-- Exercise data follows --

Lemma processQueue_iteration_consistent h id w o :
  run_leaves h id w o ->
  isProcessingMessages w = true ->
  AsyncQueue.resolvers (queue w) = [] ->
  consistent (processQueue_iteration o).
Proof.
  intros Ho Hp Hr.
  destruct Ho; unfold consistent; cbn; rewrite ?Hp, ?Hr;
    (split; [split; (discriminate || reflexivity) | reflexivity]).
Qed.

Lemma onmessage_cancel_frame h data w :
  queue (onmessage_cancel h data w) = queue w
  /\ isProcessingMessages (onmessage_cancel h data w) = isProcessingMessages w
  /\ parked (onmessage_cancel h data w) = parked w
  /\ posted (onmessage_cancel h data w) = posted w
  /\ console (onmessage_cancel h data w) = console w.
Proof.
  unfold onmessage_cancel. destruct (_ || _); repeat split.
Qed.

Lemma onmessage_consistent h data w :
  consistent w -> consistent (onmessage h data w).
Proof.
  intros Hw. unfold onmessage.
  destruct (action data =? "")%string; [exact Hw |].
  destruct (onmessage_cancel_frame h data w) as (Hq & Hp & Hk & _).
  assert (Hc : consistent (onmessage_cancel h data w)).
  { destruct Hw as [Hi Hr]. unfold consistent. now rewrite Hq, Hp, Hk. }
  revert Hc. generalize (onmessage_cancel h data w). clear.
  intros w [Hi Hr]. unfold onmessage_queue.
  destruct (negb _); [| now split].
  unfold AsyncQueue.enqueue. rewrite Hr.
  destruct (isProcessingMessages w) eqn:Hp; cbn; rewrite Hp.
  - unfold consistent. cbn. rewrite Hp. split; [exact Hi | reflexivity].
  - apply processQueue_loop_consistent; reflexivity.
Qed.

Lemma timer_consistent h w : consistent w -> consistent (timer h w).
Proof.
  intros Hw. destruct (resumed h w) as [o|] eqn:Er.
  - rewrite (timer_resumed h w o Er).
    destruct (resumed_leaves h w o Er) as [id Ho].
    destruct Hw as [Hi Hr].
    apply (processQueue_iteration_consistent h id w o Ho); [| exact Hr].
    destruct (isProcessingMessages w); [reflexivity |].
    unfold resumed in Er. rewrite (proj1 Hi eq_refl) in Er. discriminate.
  - unfold timer. unfold resumed in Er.
    destruct (parked w) eqn:Ek; try discriminate; try exact Hw.
    destruct Hw as [Hi Hr].
    apply processQueue_loop_consistent; [| exact Hr].
    destruct (isProcessingMessages w); [reflexivity |].
    rewrite (proj1 Hi eq_refl) in Ek. discriminate.
Qed.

-- Exercise data concluded --

- [Task description]: Line by line, copy the entries above exactly as they appear.

- [Finished task]:
Lemma processQueue_iteration_consistent h id w o :
  run_leaves h id w o ->
  isProcessingMessages w = true ->
  AsyncQueue.resolvers (queue w) = [] ->
  consistent (processQueue_iteration o).
Proof.
  intros Ho Hp Hr.
  destruct Ho; unfold consistent; cbn; rewrite ?Hp, ?Hr;
    (split; [split; (discriminate || reflexivity) | reflexivity]).
Qed.

Lemma onmessage_cancel_frame h data w :
  queue (onmessage_cancel h data w) = queue w
  /\ isProcessingMessages (onmessage_cancel h data w) = isProcessingMessages w
  /\ parked (onmessage_cancel h data w) = parked w
  /\ posted (onmessage_cancel h data w) = posted w
  /\ console (onmessage_cancel h data w) = console w.
Proof.
  unfold onmessage_cancel. destruct (_ || _); repeat split.
Qed.

Lemma onmessage_consistent h data w :
  consistent w -> consistent (onmessage h data w).
Proof.
  intros Hw. unfold onmessage.
  destruct (action data =? "")%string; [exact Hw |].
  destruct (onmessage_cancel_frame h data w) as (Hq & Hp & Hk & _).
  assert (Hc : consistent (onmessage_cancel h data w)).
  { destruct Hw as [Hi Hr]. unfold consistent. now rewrite Hq, Hp, Hk. }
  revert Hc. generalize (onmessage_cancel h data w). clear.
  intros w [Hi Hr]. unfold onmessage_queue.
  destruct (negb _); [| now split].
  unfold AsyncQueue.enqueue. rewrite Hr.
  destruct (isProcessingMessages w) eqn:Hp; cbn; rewrite Hp.
  - unfold consistent. cbn. rewrite Hp. split; [exact Hi | reflexivity].
  - apply processQueue_loop_consistent; reflexivity.
Qed.

Lemma timer_consistent h w : consistent w -> consistent (timer h w).
Proof.
  intros Hw. destruct (resumed h w) as [o|] eqn:Er.
  - rewrite (timer_resumed h w o Er).
    destruct (resumed_leaves h w o Er) as [id Ho].
    destruct Hw as [Hi Hr].
    apply (processQueue_iteration_consistent h id w o Ho); [| exact Hr].
    destruct (isProcessingMessages w); [reflexivity |].
    unfold resumed in Er. rewrite (proj1 Hi eq_refl) in Er. discriminate.
  - unfold timer. unfold resumed in Er.
    destruct (parked w) eqn:Ek; try discriminate; try exact Hw.
    destruct Hw as [Hi Hr].
    apply processQueue_loop_consistent; [| exact Hr].
    destruct (isProcessingMessages w); [reflexivity |].
    rewrite (proj1 Hi eq_refl) in Ek. discriminate.
Qed.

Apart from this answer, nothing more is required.